Robin Miller: It works, it takes less than an hour, and you will be followed everywhere including on Slashdot. I work for ad-supported websites, so I can never advocate using any of the ad blockers. But if I did... sometimes I wouldn't use it because I want to see what kind of ads are being run. I would notice that those ads for something I looked at on Amazon or at Best Buy, Those ads follow me all over the web, from the New York Times to The Washington Post, as it were.
Tom Henderson: In our terms, using the Internet is very heavily funded by ad revenue. Ad blockers block a lot of that revenue automatically. If we all did that, the face of the web would change tomorrow morning. We would have a completely different model based on further cuts in advertizing. But the Direct Marketing Association and all of the organizations make money this way, so we'll never have that, so you’re fighting an enormous block of legislative bribery money – oh I’m sorry; campaign contributions.
Robin Miller: Same thing.
Tom Henderson: Then ensure that unfortunately a lot of this is going to continue to be ad driven.

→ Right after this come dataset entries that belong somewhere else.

(** ** Running device operations

    An operation fails an assertion ([None]), returns an error, or succeeds. *)

Definition Dev (D A : Type) : Type := D -> option (Result A * D).

#[export] Instance Dev_ret D : MRet (Dev D) := fun A a d => Some (Value a, d).
#[export] Instance Dev_bind D : MBind (Dev D) := fun A B f m d =>
  match m d with
  | None => None
  | Some (Unexpected e, d) => Some (Unexpected e, d)
  | Some (Value a, d) => f a d
  end.

Definition dev_error {D A} (e : ErrorCode) : Dev D A := fun d => Some (Unexpected e, d).
Definition dev_op {D A} (f : D -> Result A * D) : Dev D A := fun d => Some (f d).
Definition dev_try {D A} (r : Result A) : Dev D A := fun d => Some (r, d).
Definition dev_gets {D A} (f : D -> A) : Dev D A := fun d => Some (Value (f d), d).
Definition dev_assert {D} (b : bool) : Dev D unit := fun d => if b then Some (Value tt, d) else None.

(** The memory operations of [Backend] assert that they move at least one byte. *)
Definition dev_bytes {D A} (count : Z) (f : D -> Result A * D) : Dev D A := _ ← dev_assert (0 <? count); dev_op f.

(** An operation that may be undefined. *)
Definition dev_lift {D A} (x : option A) : Dev D A := fun d => match x with None => None | Some a => Some (Value a, d) end.

(** [m] neither fails an assertion nor loses control; [Q] holds of its answer. *)
Definition dwp {D A} (m : Dev D A) (Q : Result A -> D -> Prop) (d : D) : Prop :=
  exists r d', m d = Some (r, d') /\ Q r d'.

Lemma dwp_bind {D A B} (m : Dev D A) (f : A -> Dev D B) Q d :
  dwp m (fun r d => match r with Value a => dwp (f a) Q d | Unexpected e => Q (Unexpected e) d end) d ->
  dwp (m ≫= f) Q d.
Proof.
  intros (r & d' & E & H). unfold dwp, mbind, Dev_bind. rewrite E. destruct r as [a|e]; [done|eauto].
Qed.

Lemma dwp_ret {D A} (a : A) (Q : Result A -> D -> Prop) d : Q (Value a) d -> dwp (mret a) Q d.
Proof. intros H. by exists (Value a), d. Qed.

Lemma dwp_error {D A} e (Q : Result A -> D -> Prop) d : Q (Unexpected e) d -> dwp (dev_error e) Q d.
Proof. intros H. by exists (Unexpected e), d. Qed.

Lemma dwp_op {D A} (f : D -> Result A * D) (Q : Result A -> D -> Prop) d :
  (forall r d', f d = (r, d') -> Q r d') -> dwp (dev_op f) Q d.
Proof. intros H. unfold dwp, dev_op. destruct (f d) as [r d'] eqn:E. exists r, d'. eauto. Qed.

Lemma dwp_bytes {D A} count (f : D -> Result A * D) (Q : Result A -> D -> Prop) d :
  0 < count -> (forall r d', f d = (r, d') -> Q r d') -> dwp (dev_bytes count f) Q d.
Proof. intros Hc H. unfold dev_bytes. rewrite (proj2 (Z.ltb_lt _ _) Hc). exact (dwp_op f Q d H). Qed.

Lemma dwp_gets {D A} (f : D -> A) (Q : Result A -> D -> Prop) d : Q (Value (f d)) d -> dwp (dev_gets f) Q d.
Proof. intros H. by exists (Value (f d)), d. Qed.

Lemma dwp_try {D A} (r : Result A) (Q : Result A -> D -> Prop) d : Q r d -> dwp (dev_try r) Q d.
Proof. intros H. by exists r, d. Qed.

Lemma dwp_assert {D} b (Q : Result unit -> D -> Prop) d : b = true -> Q (Value tt) d -> dwp (dev_assert b) Q d.
Proof. intros -> H. by exists (Value tt), d. Qed.

Lemma dwp_lift {D A} (x : option A) a (Q : Result A -> D -> Prop) d : x = Some a -> Q (Value a) d -> dwp (dev_lift x) Q d.
Proof. intros -> H. by exists (Value a), d. Qed.

Lemma dwp_mono {D A} (m : Dev D A) (Q Q' : Result A -> D -> Prop) d :
  dwp m Q d -> (forall r d', Q r d' -> Q' r d') -> dwp m Q' d.
Proof. intros (r & d' & E & H) HQ. exists r, d'. auto. Qed.

(** ** Tensors *)

Record Tensor `{Ccop} := mkTensor {
  t_buffer : Z;
  t_offset : Z;
  t_dtype : DType;
  t_shape : list Z;
  t_stride : list Z;
}.

Section tensors.
Context {D : Type} `{Backend D} `{Ccop}.

Definition nbytes (t : Tensor) : Z := view_nbytes (t_dtype t) (t_shape t).

(** A pointer is a buffer and an offset, so [ptr >= base] is [0 <= offset]. *)
Definition data_in_buffer (buffer offset bytes : Z) (d : D) : bool :=
  match buf d buffer with
  | None => false
  | Some l => (0 <=? offset) && (bytes <=? size_Z l) && (offset <=? size_Z l - bytes)
  end.

(** The stride loop of [from_buffer], from the last dimension to the first. *)
Fixpoint row_major (shape : list Z) : list Z * Z :=
  match shape with
  | [] => ([], 1)
  | dim :: shape => let '(stride, st) := row_major shape in (st :: stride, st * dim)
  end.

Definition from_buffer_span (buffer offset : Z) (dtype : DType) (shape : list Z) : Dev D Tensor :=
  _ ← dev_assert (size_Z shape <=? kTensorMaxRank);
  let tensor := mkTensor _ buffer offset dtype shape (row_major shape).1 in
  inside ← dev_gets (data_in_buffer buffer offset (nbytes tensor));
  _ ← dev_assert inside;
  mret tensor.

Definition from_buffer (buffer offset : Z) (dtype : DType) (shape : list Z) : Dev D Tensor :=
  let tensor := mkTensor _ buffer offset dtype shape (view_strides shape) in
  inside ← dev_gets (data_in_buffer buffer offset (nbytes tensor));
  _ ← dev_assert inside;
  mret tensor.

(** [Tensor::empty]. *)
Definition empty_tensor (dtype : DType) (shape : list Z) : Dev D Tensor :=
  bytes ← dev_try (checked_nbytes_dense dtype shape);
  buffer ← dev_bytes bytes (allocate_buffer bytes);
  from_buffer_span buffer 0 dtype shape.

(** [Tensor::from_host], with the bytes at [src]; [None] is the null pointer. *)
Definition from_host (src : option (list Z)) (dtype : DType) (shape : list Z) : Dev D Tensor :=
  match src with
  | None => dev_error InvalidArgument
  | Some bytes =>
      tensor ← empty_tensor dtype shape;
      _ ← dev_bytes (nbytes tensor) (memcpy_h2d (t_buffer tensor) (t_offset tensor) (take (Z.to_nat (nbytes tensor)) bytes));
      mret tensor
  end.
End tensors.

(** ** What [empty] and [from_host] deliver *)

Section tensor_specs.
Context {D : Type} `{!Backend D} `{!BackendLaws D} `{!Ccop} `{!CcopLaws}.

(** Live buffers keep their contents. *)
Definition keeps_buffers (d d' : D) : Prop := forall b l, buf d b = Some l -> buf d' b = Some l.

#[export] Instance keeps_buffers_preorder : PreOrder keeps_buffers.
Proof. split; [by intros d b l|]. intros x y z H1 H2 b l Hb. by apply H2, H1. Qed.

Lemma only_fresh b d d' : buf d b = None -> only_buffer b d d' -> keeps_buffers d d'.
Proof. intros Hn Ho b' l Hb. rewrite Ho; [done|]. congruence. Qed.

Lemma same_keeps d d' : (forall b, buf d' b = buf d b) -> keeps_buffers d d'.
Proof. intros E b l Hb. by rewrite E. Qed.

(** A tensor that starts at its buffer's start, in row-major order. *)
Definition whole_tensor (t : Tensor) (dtype : DType) (shape : list Z) : Prop :=
  t_offset t = 0 /\ t_dtype t = dtype /\ t_shape t = shape /\ t_stride t = (row_major shape).1.

(** ... and whose buffer contains exactly [bytes]. *)
Definition tensor_holds (d : D) (t : Tensor) (dtype : DType) (shape bytes : list Z) : Prop :=
  whole_tensor t dtype shape /\ buf d (t_buffer t) = Some bytes.

Lemma tensor_holds_mono d d' t dtype shape bytes :
  keeps_buffers d d' -> tensor_holds d t dtype shape bytes -> tensor_holds d' t dtype shape bytes.
Proof. intros Hk [Hw Hb]. split; [done|]. by apply Hk. Qed.

Lemma dwp_empty_fresh dtype shape d :
  0 < dtype_size dtype <= SIZE_MAX -> Forall (fun x => x <= INT64_MAX) shape ->
  dwp (empty_tensor dtype shape) (fun r d' => keeps_buffers d d' /\
    match r with
    | Value t => shape_ok shape /\ whole_tensor t dtype shape /\ buf d (t_buffer t) = None /\
        nbytes t = product shape * dtype_size dtype /\
        exists l, buf d' (t_buffer t) = Some l /\ size_Z l = nbytes t
    | Unexpected _ => True
    end) d.
Proof.
  intros He Hf. unfold empty_tensor. apply dwp_bind, dwp_try.
  destruct (checked_nbytes_dense dtype shape) as [n|e] eqn:En; [|done].
  assert (shape_ok shape /\ n = product shape * dtype_size dtype) as [Hok Hn].
  { unfold checked_nbytes_dense in En. rewrite (checked_numel_spec shape Hf) in En.
    destruct (dtype_size dtype =? 0); [done|]. destruct (_ && _ && _ && _) eqn:Hc; [|done].
    destruct (_ <? _) eqn:Hl; [done|]. bprop. simplify_eq.
    pose proof (Z.mul_div_le SIZE_MAX (dtype_size dtype) ltac:(lia)).
    rewrite u64_small by (unfold SIZE_MAX in *; pose proof (product_pos shape ltac:(done)); nia). done. }
  destruct Hok as (Hne & Hr & Hp). pose proof (product_pos _ Hp).
  apply dwp_bind, dwp_bytes; [nia|]. intros [b|e] d1 Ha.
  2: { split; [|done]. apply same_keeps. by eapply allocate_err. }
  destruct (allocate_ok n d d1 b) as (Hb & (l & Hl & Hsz) & Ho); [nia|done|].
  unfold from_buffer_span. apply dwp_bind, dwp_assert; [lia|].
  set (t := mkTensor _ b 0 dtype shape _).
  assert (nbytes t = n) as Hnb by (unfold nbytes; simpl; rewrite view_nbytes_dense; done).
  apply dwp_bind, dwp_gets, dwp_bind, dwp_assert.
  { unfold data_in_buffer. rewrite Hl, Hnb, Hsz. lia. }
  apply dwp_ret. split; [by eapply only_fresh|]. split_and!; try done; [congruence|].
  exists l. by rewrite Hnb.
Qed.

Lemma dwp_empty_tensor dtype shape d :
  0 < dtype_size dtype <= SIZE_MAX -> Forall (fun x => x <= INT64_MAX) shape ->
  dwp (empty_tensor dtype shape) (fun r d' => keeps_buffers d d' /\
    match r with
    | Value t => shape_ok shape /\ t_offset t = 0 /\ t_dtype t = dtype /\ t_shape t = shape /\
        buf d (t_buffer t) = None /\
        exists l, buf d' (t_buffer t) = Some l /\ size_Z l = nbytes t /\ nbytes t = product shape * dtype_size dtype
    | Unexpected _ => True
    end) d.
Proof.
  intros He Hf. eapply dwp_mono; [by apply dwp_empty_fresh|]. intros [t|e] d' [Hk Ht]; [|done].
  destruct Ht as (Hok & (Ho & Hd & Hs & _) & Hb & Hn & l & Hl & Hsz). split; [done|].
  split_and!; try done. by exists l.
Qed.

Lemma dwp_from_host_holds bytes dtype shape d :
  0 < dtype_size dtype <= SIZE_MAX -> Forall (fun x => x <= INT64_MAX) shape ->
  size_Z bytes = product shape * dtype_size dtype ->
  dwp (from_host (Some bytes) dtype shape) (fun r d' => keeps_buffers d d' /\
    match r with
    | Value t => shape_ok shape /\ tensor_holds d' t dtype shape bytes /\ buf d (t_buffer t) = None
    | Unexpected _ => True
    end) d.
Proof.
  intros He Hf Hb. unfold from_host. apply dwp_bind.
  eapply dwp_mono; [by apply dwp_empty_fresh|]. intros [t|e] d1 [Hk Ht]; [|done].
  destruct Ht as (Hok & Hw & Hfresh & Hnb & l & Hl & Hsz).
  apply dwp_bind, dwp_bytes; [destruct Hok as (_ & _ & Hp); pose proof (product_pos _ Hp); nia|].
  intros r d2 E. pose proof Hw as (Ho & _). assert (take (Z.to_nat (nbytes t)) bytes = bytes) as Htake
    by (apply take_ge; unfold size_Z in Hb; lia).
  rewrite Htake, Ho in E. destruct r as [[]|e].
  - destruct (memcpy_h2d_ok (t_buffer t) 0 bytes d1 d2 l Hl) as [Hl2 Ho2]; [|done|].
    { unfold in_range. pose proof (size_Z_nonneg bytes). lia. }
    apply dwp_ret. split.
    + intros b' l' Hb'. rewrite Ho2; [by apply Hk|]. congruence.
    + split; [done|]. split; [|done]. split; [done|]. rewrite Hl2. f_equal. unfold splice. simpl.
      rewrite drop_ge by (unfold size_Z in *; lia). by rewrite app_nil_r.
  - split; [|done]. intros b' l' Hb'. rewrite (memcpy_h2d_err _ _ _ _ _ _ E). by apply Hk.
Qed.

Lemma dwp_from_host bytes dtype shape d :
  0 < dtype_size dtype <= SIZE_MAX -> Forall (fun x => x <= INT64_MAX) shape ->
  size_Z bytes = product shape * dtype_size dtype ->
  dwp (from_host (Some bytes) dtype shape) (fun r d' => keeps_buffers d d' /\
    match r with
    | Value t => t_offset t = 0 /\ t_shape t = shape /\ buf d' (t_buffer t) = Some bytes
    | Unexpected _ => True
    end) d.
Proof.
  intros He Hf Hb. eapply dwp_mono; [by apply dwp_from_host_holds|]. intros [t|e] d' [Hk Ht]; [|done].
  destruct Ht as (_ & ((Ho & _ & Hs & _) & Hbuf) & _). done.
Qed.
End tensor_specs.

Robin Miller: One thing that I think my wife and I are doing right: we don't have a bank anymore, we have a credit union, a local credit union and they do use secondary authorization on everything, you have to not just know the account number and the password, but you also need to know the answers to fairly obscure questions about our past, what year teacher was your favorite in what grade, things like that. Does that help?
Tom Henderson: This is, you know, the credit union trying to use information that you told them about, it will verify that it's you and not somebody else who cracked into your account.
In terms of allowing them to do that, we don't really have a choice. Is it good that some credit unions do this sort of thing? The answer is sure. I prefer credit unions over banks. But that's a personal choice because I believe that credit unions are motivated in a different way than banks are, but that said, using a secondary auth is always a good idea. If you’re a commercial organization, you need to think about using private circuits. That involves using VPNs.
If you use VPNs and the security surrounding them, you can get secondary auth if that's important to you, but you can also vet your users in other ways using access control lists. So there's a way to help keep people from peering in on the conversation. There are ways to be able to ensure the data stored in place is encrypted because you purposefully did it with a key that you know is very difficult to break.
I'm not sure any key is necessarily unbreakable it just takes hardware. Hardware is cheap these days. It's really cheap.